So, National Poetry Month is over, but the poets haven’t left me alone just yet. I was listening to Studio 360, one of my favorite weekend NPR programs, and Quang Bao, a Vietnamese-American poet, was asked to describe the work of art that had the biggest impact on his life. (This is an ongoing series on the program.) He cited “I like my body when it is with your” by e.e. cummings.
It’s a beautiful poem. Okay, fine: it’s hot. And Quang Bao’s description of what it meant to him, was even more beautiful. I recommend you listen to it. However, it was in the brief description of his background, having been a refugee and then living in Sugarland, Texas, that really resonated with me. He said:
“I was in the [student] government. And, I was captain of the swim team. I had a buncha buncha buncha people in my life. But I didn’t really have “a friend” in high school. So, in that sense high school became an alienating experience. It really did feel like I was performing my life instead of actually having one.”

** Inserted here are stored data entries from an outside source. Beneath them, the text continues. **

(* ===== verification/PebbleStoreRefines.v ===== *)
(** * The standalone session store keeps the store contract

    pebbleSessionStore discharges [SessionStoreLaws]: on a store whose sessions
    decode, every operation does to its session what StoreSpec says, whatever
    read, commit or fsync fails, and touches no other session. *)

From S2P Require Import Prelude SessionState StoreSpec RelayCommit Concrete PebbleModel PebbleQueue PebbleSMST PebbleStore.
From Stdlib Require Import Ascii String.

Local Open Scope string_scope.
Local Open Scope Z_scope.

Section Refines.
Context {D : Type} `{PO : !PebbleOps D} `{PL : !PebbleLaws D}.
Context `{SJ : !SnapshotJson} `{SJL : !SnapshotJsonLaws}.
Variable cfg : PConfig.
Hypothesis Httl : 0 <= p_ttl cfg.

(** Every session the supplier's store holds decodes, to the session its key
    names. *)
Definition pebble_wf (s : PStore D) : Prop :=
  forall id v, text_ok id -> pview (ps_db s) !! s_key cfg id = Some v ->
  exists snap, json_dec v = Some snap /\ SessionID snap = id /\ codec_ok snap.

#[local] Instance text_ok_dec id : Decision (text_ok id).
Proof. unfold text_ok. apply _. Defined.

Definition pebble_view (now : Z) (s : PStore D) (id : string) : option SessionSnapshot :=
  if decide (text_ok id) then
    match pview (ps_db s) !! s_key cfg id with
    | Some v => match json_dec v with
                | Some snap => if expired cfg snap now then None else Some snap
                | None => None
                end
    | None => None
    end
  else None.

Lemma s_key_inj a b : s_key cfg a = s_key cfg b -> a = b.
Proof. apply str_app_inj_l. Qed.

Lemma getLocked_view f now s id :
  pebble_wf s -> text_ok id ->
  getLocked cfg f now (ps_db s) id = Ok (pebble_view now s id) \/
  exists e, getLocked cfg f now (ps_db s) id = Err (ErrIo e).
Proof.
  intros Hwf Hid. unfold getLocked, pebble_view, p_get. rewrite decide_True by done.
  destruct f as [| |b]; simpl; [|right; by eexists..]. left.
  destruct (pview (ps_db s) !! s_key cfg id) as [v|] eqn:E; [|done].
  destruct (Hwf id v Hid E) as (snap & -> & _). done.
Qed.

Lemma view_snap now s id snap :
  pebble_wf s -> text_ok id -> pebble_view now s id = Some snap -> SessionID snap = id /\ codec_ok snap.
Proof.
  intros Hwf Hid Hv. unfold pebble_view in Hv. rewrite decide_True in Hv by done.
  destruct (pview (ps_db s) !! s_key cfg id) as [v|] eqn:E; [|done].
  destruct (Hwf id v Hid E) as (sn & Hj & Hi & Hok). rewrite Hj in Hv. destruct (expired _ _ _); by simplify_eq.
Qed.

(** A write of one session. *)
Definition written (now : Z) (id : string) (snap : SessionSnapshot) (s s' : PStore D) : Prop :=
  pebble_wf s' /\ pebble_view now s' id = Some snap /\
  forall id', id' <> id -> pebble_view now s' id' = pebble_view now s id'.

Lemma fresh_not_expired now snap : LastUpdatedAt snap = now -> expired cfg snap now = false.
Proof. intros H. unfold expired. rewrite H. destruct (Z.ltb_spec (now + p_ttl cfg) now); [lia|]. apply andb_false_r. Qed.

Lemma put_written now id snap s :
  pebble_wf s -> text_ok id -> SessionID snap = id -> codec_ok snap -> LastUpdatedAt snap = now ->
  written now id snap s (set_db (p_commit [putLocked cfg snap] (ps_db s)) s).
Proof.
  intros Hwf Hid Hsid Hok Hlu. unfold written, pebble_wf, pebble_view, set_db. cbn [ps_db].
  rewrite view_commit. cbn [apply_batch foldl apply_write putLocked]. rewrite Hsid.
  assert (json_dec (json_enc snap) = Some snap) as Hj by by apply json_dec_enc. split_and!.
  - intros id' v Hid' Hv. destruct (decide (id' = id)) as [->|Hne].
    + rewrite lookup_insert_eq in Hv. simplify_eq. eauto.
    + rewrite lookup_insert_ne in Hv by (intros He; by apply s_key_inj in He). eauto.
  - rewrite decide_True, lookup_insert_eq, Hj by done. by rewrite fresh_not_expired.
  - intros id' Hne. rewrite lookup_insert_ne by (intros He; by apply s_key_inj in He). done.
Qed.

Lemma writeLocked_cases f prev now id snap s s' a :
  pebble_wf s -> text_ok id -> SessionID snap = id -> codec_ok snap -> LastUpdatedAt snap = now ->
  writeLocked cfg f prev snap s = (s', a) ->
  match a with
  | Ok needSync => written now id snap s s' /\ needSync = recordsTx prev snap
  | Err e => exists x, e = ErrIo x /\ (s' = s \/ written now id snap s s')
  end.
Proof.
  intros Hwf Hid Hsid Hok Hlu Hw. pose proof (put_written now id snap s Hwf Hid Hsid Hok Hlu) as Hp.
  assert (set_db (ps_db s) s = s) as Hs by by destruct s.
  unfold writeLocked, p_write in Hw. destruct f as [| |[]]; simpl in Hw; simplify_eq; eauto.
Qed.

(** A call that reads the session, refuses or writes it, and may then fsync. *)
Lemma keeps_written {A} now id (spec : option SessionSnapshot -> result (SessionSnapshot * A) StoreErr)
    s s' snap' (a : A) (r : result A StoreErr) :
  written now id snap' s s' -> spec (pebble_view now s id) = Ok (snap', a) ->
  (r = Ok a \/ exists e, r = Err (ErrIo e)) ->
  pebble_wf s' /\ writes_one (pebble_view now s) (pebble_view now s') id spec r.
Proof.
  intros (Hwf & Hv & Ho) Hsp Hr. split; [done|]. split; [done|]. destruct Hr as [->|[e ->]].
  - exists snap'. by rewrite Hv.
  - right. exists snap', a. by rewrite Hv.
Qed.

Lemma syncTx_cases f b : syncTx f b = Ok tt \/ exists e, syncTx f b = Err (ErrIo e).
Proof. unfold syncTx. destruct b, f as [| |[]]; simpl; eauto. Qed.

Definition keepsP {A} now s id spec (out : PStore D * result A StoreErr) : Prop :=
  pebble_wf (fst out) /\ writes_one (pebble_view now s) (pebble_view now (fst out)) id spec (snd out).

Lemma keeps_io {A} now s id (spec : option SessionSnapshot -> result (SessionSnapshot * A) StoreErr) e :
  pebble_wf s -> keepsP now s id spec (s, Err (ErrIo e)).
Proof. intros. split; [done|]. apply writes_one_io. Qed.

Lemma keeps_refused {A} now s id (spec : option SessionSnapshot -> result (SessionSnapshot * A) StoreErr) e :
  pebble_wf s -> spec (pebble_view now s id) = Err e -> keepsP now s id spec (s, Err e).
Proof. intros. split; [done|]. by apply writes_one_refused. Qed.

Lemma keeps_same {A} now s id (spec : option SessionSnapshot -> result (SessionSnapshot * A) StoreErr) snap snap' a :
  pebble_wf s -> pebble_view now s id = Some snap -> spec (Some snap) = Ok (snap', a) -> snap ≡ snap' ->
  keepsP now s id spec (s, Ok a).
Proof.
  intros Hwf Hv Hsp He. split; [done|]. split; [done|]. exists snap'. cbn [fst]. rewrite Hv.
  split; [done|]. by constructor.
Qed.

(** *** codec_ok of what the operations write *)

Lemma known_text st : known st = true -> text_ok (string_of_state st).
Proof. by destruct st. Qed.

Lemma codec_state st s : known st = true -> codec_ok s -> codec_ok (set_State st s).
Proof.
  intros Hk ((? & ? & ? & ? & ?) & Ht & ? & ?). unfold codec_ok, snap_ok.
  split_and!; try done; [by apply known_canonical|]. unfold text_fields in *. decompose_Forall_hyps. repeat constructor; try done. by apply known_text.
Qed.
Lemma codec_time t s : time_ok t -> codec_ok s -> codec_ok (set_LastUpdatedAt t s).
Proof. by intros ? (? & ? & ? & ?). Qed.
Lemma codec_verdict v s : text_ok v -> codec_ok s -> codec_ok (set_Verdict v s).
Proof.
  intros Hv (? & Ht & ? & ?). split_and!; try done. unfold text_fields in *. decompose_Forall_hyps. by repeat constructor.
Qed.
Lemma codec_claim r tx s : text_ok tx -> codec_ok s -> codec_ok (set_claim r tx s).
Proof.
  intros Hv (? & Ht & ? & ?). split_and!; try done. unfold text_fields in *. decompose_Forall_hyps. by repeat constructor.
Qed.
Lemma codec_proof tx s : text_ok tx -> codec_ok s -> codec_ok (set_ProofTxHash tx s).
Proof.
  intros Hv (? & Ht & ? & ?). split_and!; try done. unfold text_fields in *. decompose_Forall_hyps. by repeat constructor.
Qed.
Lemma codec_counters n cu s : in_int64 n -> in_uint64 cu -> codec_ok s -> codec_ok (set_counters n cu s).
Proof. by intros ? ? ((? & ? & ? & ? & ?) & ? & ? & ?). Qed.
Lemma codec_claim_tx s : codec_ok s -> text_ok (ClaimTxHash s).
Proof. intros (_ & Ht & _). unfold text_fields in Ht. by decompose_Forall_hyps. Qed.

(** *** The operations *)

(** Case on what the locked read answered: an I/O error ends the call. *)
Ltac read_session now s id :=
  match goal with
  | Hwf : pebble_wf s, Hid : text_ok id |- context [getLocked cfg ?f now (ps_db s) id] =>
      let E := fresh "E" in
      destruct (getLocked_view f now s id Hwf Hid) as [E|[? E]]; rewrite E; [|by apply keeps_io];
      destruct (pebble_view now s id) as [snap|] eqn:Hv;
      [destruct (view_snap now s id snap Hwf Hid Hv) as [Hsid Hok]|]
  end.

Lemma keeps_write {A} f prev now id (spec : option SessionSnapshot -> result (SessionSnapshot * A) StoreErr)
    s snap' (a : A) (fin : PStore D * result bool StoreErr -> PStore D * result A StoreErr) :
  pebble_wf s -> text_ok id -> SessionID snap' = id -> codec_ok snap' -> LastUpdatedAt snap' = now ->
  spec (pebble_view now s id) = Ok (snap', a) ->
  (forall s' ns, fin (s', Ok ns) = (s', Ok a) \/ exists e, fin (s', Ok ns) = (s', Err (ErrIo e))) ->
  (forall s' e, fin (s', Err e) = (s', Err e)) ->
  keepsP now s id spec (fin (writeLocked cfg f prev snap' s)).
Proof.
  intros Hwf Hid Hsid Hok Hlu Hsp Hf1 Hf2.
  destruct (writeLocked cfg f prev snap' s) as [s' [ns|e]] eqn:Hw;
    apply (writeLocked_cases f prev now id) in Hw; try done.
  - destruct Hw as [Hwr _]. destruct (Hf1 s' ns) as [->|[e ->]]; eapply keeps_written; eauto.
  - destruct Hw as (x & -> & [->|Hwr]); rewrite Hf2; [by apply keeps_io|eapply keeps_written; eauto].
Qed.

Lemma update_keeps io now s id st v :
  pebble_wf s -> text_ok id -> time_ok now -> text_ok v -> known st = true ->
  keepsP now s id (spec_update st v now) (PupdateState cfg io now s id st v).
Proof.
  intros Hwf Hid Hnow Hvt Hst. unfold PupdateState. read_session now s id.
  2:{ apply keeps_refused; [done|]. by rewrite Hv. }
  destruct (checkStateWrite snap st) as [e|] eqn:Hc.
  { apply keeps_refused; [done|]. rewrite Hv. simpl. by rewrite Hc. }
  destruct (decide (State snap = st)) as [He|Hne].
  { eapply keeps_same; [done|exact Hv| |apply symmetry, (set_LastUpdatedAt_equiv now)]. simpl. rewrite Hc. by rewrite decide_True. }
  set (s3 := set_LastUpdatedAt now _).
  assert (spec_update st v now (pebble_view now s id) = Ok (s3, true)) as Hsp.
  { rewrite Hv. simpl. rewrite Hc, decide_False by done. unfold s3. destruct (String.eqb v ""); by destruct snap. }
  assert (codec_ok s3) as Hok3.
  { unfold s3. apply codec_time; [done|]. destruct (String.eqb v ""); simpl; [|apply codec_verdict; [done|]]; by apply codec_state. }
  eapply (keeps_write _ _ _ _ _ _ s3 true
    (fun o => match o with (s', Err e) => (s', Err e) | (s', Ok _) => (s', Ok true) end));
    eauto; subst s3; by destruct (String.eqb v "").
Qed.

This hit on something I had been thinking earlier in the week. In junior high school, in particular, I had a laughing disease. I had this uncontrollable giggle, and at least one teacher, a kind old math guy name Mr. Dey, took notice. I said I’d get an A if I could make it through one class period sans giggles. In retrospect, I was likely annoying him. But he never let on. That year, he gave me a nickname: Wall. He gave everyone a nickname. And he gave me good grades. He was whiz with numbers, as any math teacher, I would imagine, should be. But he could manipulate your test grades like the pieces of one of those slide tile puzzles so that they fit together in such a way that they came out to – hey – a 91 average! That my kind of math. Anyway, I realized that the giggle was a mask I was wearing. It was a role I was playing.

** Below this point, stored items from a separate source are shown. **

(* ===== verification/PebbleRelayCommit.v ===== *)
(** * The standalone relay committer (miner/pebble_backend.go)

    pebbleRelayCommitter: one Pebble batch, under the backend's mutex, that
    marks, counts and acknowledges a session's relays; and the proof that it
    keeps the contract of RelayCommit. *)

From S2P Require Import Prelude SessionState StoreSpec RelayCommit Concrete PebbleModel PebbleQueue PebbleSMST PebbleStore PebbleStoreRefines.
From Stdlib Require Import Ascii String.

Local Open Scope string_scope.
Local Open Scope Z_scope.

(** The committer: the backend and the supplier's consumer. *)
Record PCommitter (D : Type) := mkPCommitter { pc_store : PStore D; pc_consumer : Consumer }.
Arguments mkPCommitter {D}.
Arguments pc_store {D}.
Arguments pc_consumer {D}.

Section Committer.
Context {D : Type} `{PO : !PebbleOps D} `{SJ : !SnapshotJson}.
Variable cfg : PConfig.

(** What the loop over the relays collects: the marks it sets, the relays and
    compute units it counts, the fresh duplicates. *)
Record LoopOut := mkLoop { lo_marks : list pwrite; lo_new : Z; lo_cu : Z; lo_fresh : Z }.

(** A relay seen in this batch or marked before is a duplicate; [Err] is a read
    that failed, or an entry ID that does not parse. *)
Fixpoint commitLoop (io : Io) (live : bool) (d : D) (c : Consumer) (sessionID : string)
    (relays : list batchedRelay) (seen : gset string) (acc : LoopOut) : result LoopOut unit :=
  match relays with
  | [] => Ok acc
  | r :: rest =>
      let inBatch := bool_decide (br_hash r ∈ seen) in
      let marked :=
        if negb inBatch && live then
          match p_get (io 0%nat) d (dedupKey sessionID (br_hash r)) with
          | Ok v => Ok (match v with Some _ => true | None => false end)
          | Err _ => Err tt
          end
        else Ok inBatch in
      match marked with
      | Err e => Err e
      | Ok true =>
          match Exists (io 1%nat) d c (br_id r) with
          | Err _ => Err tt
          | Ok ex =>
              commitLoop (io_next 2 io) live d c sessionID rest seen
                (mkLoop (lo_marks acc) (lo_new acc) (lo_cu acc) (if ex then lo_fresh acc + 1 else lo_fresh acc))
          end
      | Ok false =>
          commitLoop (io_next 2 io) live d c sessionID rest ({[br_hash r]} ∪ seen)
            (mkLoop (lo_marks acc ++ [PSet (dedupKey sessionID (br_hash r)) ""])
               (lo_new acc + 1) (wrap64 (lo_cu acc + wrap64 (br_computeUnits r))) (lo_fresh acc))
      end
  end.

Definition commit_snap (now : Z) (out : LoopOut) (snap : SessionSnapshot) : SessionSnapshot :=
  set_LastUpdatedAt now (set_counters (wrap64 (RelayCount snap + lo_new out))
    (wrapu64 (TotalComputeUnits snap + wrapu64 (lo_cu out))) snap).

(** The batch [CommitSession] commits. *)
Definition commitBatch (now : Z) (c : Consumer) (sessionID : string) (relays : list batchedRelay)
    (exp : bool) (status : Z) (snap : option SessionSnapshot) (out : LoopOut) : list pwrite :=
  ((if exp && negb (Nat.eqb (List.length relays) 0) then deleteSessionLocked sessionID else [])
   ++ lo_marks out
   ++ (if negb (Nat.eqb (List.length relays) 0) then [slideTTLLocked (p_dedup cfg) sessionID now] else [])
   ++ (match snap with
       | Some s => if (status =? 0) && (0 <? lo_new out) then [putLocked cfg (commit_snap now out s)] else []
       | None => []
       end)
   ++ AckInBatch c (map br_id relays))%list.

Definition PCommitSession (io : Io) (now : Z) (p : PCommitter D) (sessionID : string) (relays : list batchedRelay)
  : PCommitter D * result relayBatchResult CommitErr :=
  let d := ps_db (pc_store p) in
  match getLocked cfg (io 0%nat) now d sessionID with
  | Err _ => (p, Err CRefused)
  | Ok snap =>
      let status := commit_status snap in
      match ttlStateLocked (io 1%nat) now d sessionID with
      | Err _ => (p, Err CUnknown)
      | Ok (live, exp) =>
          match commitLoop (io_next 3 io) live d (pc_consumer p) sessionID relays ∅ (mkLoop [] 0 0 0) with
          | Err _ => (p, Err CUnknown)
          | Ok out =>
              match p_write (io 2%nat) (commitBatch now (pc_consumer p) sessionID relays exp status snap out) d with
              | (d', Err _) => (mkPCommitter (set_db d' (pc_store p)) (pc_consumer p), Err CUnknown)
              | (d', Ok _) =>
                  (mkPCommitter (set_db d' (pc_store p)) (Acked (map br_id relays) (pc_consumer p)),
                   Ok (mkBatchResult status (lo_new out) (lo_cu out) (lo_fresh out)))
              end
          end
      end
  end.

Definition PAckRejected (f : Fault) (p : PCommitter D) (ids : list string) : PCommitter D * result unit StoreErr :=
  match p_write f (AckInBatch (pc_consumer p) ids) (ps_db (pc_store p)) with
  | (d', Err e) => (mkPCommitter (set_db d' (pc_store p)) (pc_consumer p), Err e)
  | (d', Ok _) => (mkPCommitter (set_db d' (pc_store p)) (Acked ids (pc_consumer p)), Ok tt)
  end.
End Committer.

Lemma parseID_range i ms seq : parseID i = Some (ms, seq) -> in_uint64 ms /\ in_uint64 seq.
Proof.
  unfold parseID. destruct (str_cut "-" i) as [[a b]|]; [|done].
  destruct (ParseUint a) eqn:Ha; [|done]. destruct (ParseUint b) eqn:Hb; [|done]. intros [= <- <-].
  split; by eapply ParseUint_range.
Qed.

(** ** Key families *)

Lemma dedupKey_inj id id' h h' : no_nul id -> no_nul id' -> dedupKey id h = dedupKey id' h' -> id = id' /\ h = h'.
Proof.
  unfold dedupKey, dedupSessionPrefix, nul. intros Hi Hi' He. rewrite <- !str_app_assoc in He.
  apply str_app_inj_l in He. by apply str_join_inj in He.
Qed.

Lemma dedupPrefix_session id id' h :
  no_nul id -> no_nul id' -> has_prefix (dedupSessionPrefix id) (dedupKey id' h) = true -> id = id'.
Proof.
  intros Hi Hi' [r He]%has_prefix_iff. symmetry in He. by apply (dedupKey_inj id id' r h) in He as [-> _].
Qed.

Lemma deleteSession_dedup m id h : apply_batch m (deleteSessionLocked id) !! dedupKey id h = None.
Proof.
  unfold deleteSessionLocked, apply_batch. cbn [foldl]. rewrite apply_write_other.
  - cbn [apply_write]. apply map_lookup_filter_None. right. intros x _. simpl. rewrite range_is_prefix.
    unfold dedupKey. by rewrite has_prefix_app.
  - apply String.eqb_neq. by apply (prefix_ne pebbleDedupTTLPrefix).
Qed.

Lemma deleteSession_ttl m id : apply_batch m (deleteSessionLocked id) !! dedupTTLKey id = None.
Proof. apply lookup_delete_eq. Qed.

(** The keys a session's dedup delete touches. *)
Lemma deleteSession_touches id w k :
  w ∈ deleteSessionLocked id -> touches w k = true ->
  has_prefix (dedupSessionPrefix id) k = true \/ k = dedupTTLKey id.
Proof.
  intros [->|[->|Hn]%elem_of_cons]%elem_of_cons; cbn [touches]; [|intros ?%String.eqb_eq; by right|by apply elem_of_nil in Hn].
  rewrite range_is_prefix. by left.
Qed.

Lemma AckInBatch_deletes c ids : AckInBatch c ids = map PDelete (omap (c_key c) ids).
Proof.
  unfold AckInBatch. induction ids as [|id ids IH]; [done|]. cbn.
  destruct (c_key c id) as [k|]; [exact (f_equal (cons (PDelete k)) IH)|exact IH].
Qed.

Definition mark_writes (id : string) (l : list batchedRelay) : list pwrite :=
  map (fun r => PSet (dedupKey id (br_hash r)) "") l.

Lemma apply_marks m id l k :
  apply_batch m (mark_writes id l) !! k =
  if decide (k ∈ map (fun r => dedupKey id (br_hash r)) l) then Some "" else m !! k.
Proof.
  revert m. induction l as [|r l IH]; intros m.
  { by rewrite decide_False by apply not_elem_of_nil. }
  cbn [mark_writes map apply_batch foldl apply_write]. set (x := dedupKey id (br_hash r)).
  change (foldl apply_write ?a (map _ l)) with (apply_batch a (mark_writes id l)).
  rewrite IH. destruct (decide (k ∈ map _ l)) as [Hk|Hk].
  - by rewrite decide_True by by right.
  - destruct (decide (k = x)) as [->|Hne].
    + rewrite decide_True by by left. apply lookup_insert_eq.
    + rewrite decide_False; [by apply lookup_insert_ne|]. intros [?|?]%elem_of_cons; done.
Qed.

At the time, I realized my laugh wasn’t totally authentic. I am a good audience and being pegged as having an “easy laugh” is better than being a “tough cookie” or “humorless.” However, in junior high, at least part of the time, at least that day in Mr. Dey class where he promised me an A if I could contain that laugh, I was playing a role. It was a mask I was wearing.
I won the Million Dollar Smile superlative in the fifth grade year book. My mother often cited this and I took it as sort of validation (though it was only the fifth grade yearbook, it wasn’t, like, the high school yearbook, or something important like that – ha) that I had a decent grin. Sometimes, however, I found myself smiling too wide. Another mask. I remember smiling at a guy I liked in high school. But not just smiling. I imagine I sidled. Because, he turned around and I was standing there smiling. He jumped, like I had spooked him. It’s totally funny now. I was so trying way too hard.
Now I seek serenity. Seek may not be the right word: “seeking” serenity could be like trying to hold a moonbeam in your hand. It’s more like a state of just “being.” But I can relax my face, put my eyebrow down, breathe deep, in and out, and just…be… The show, thankfully, is over.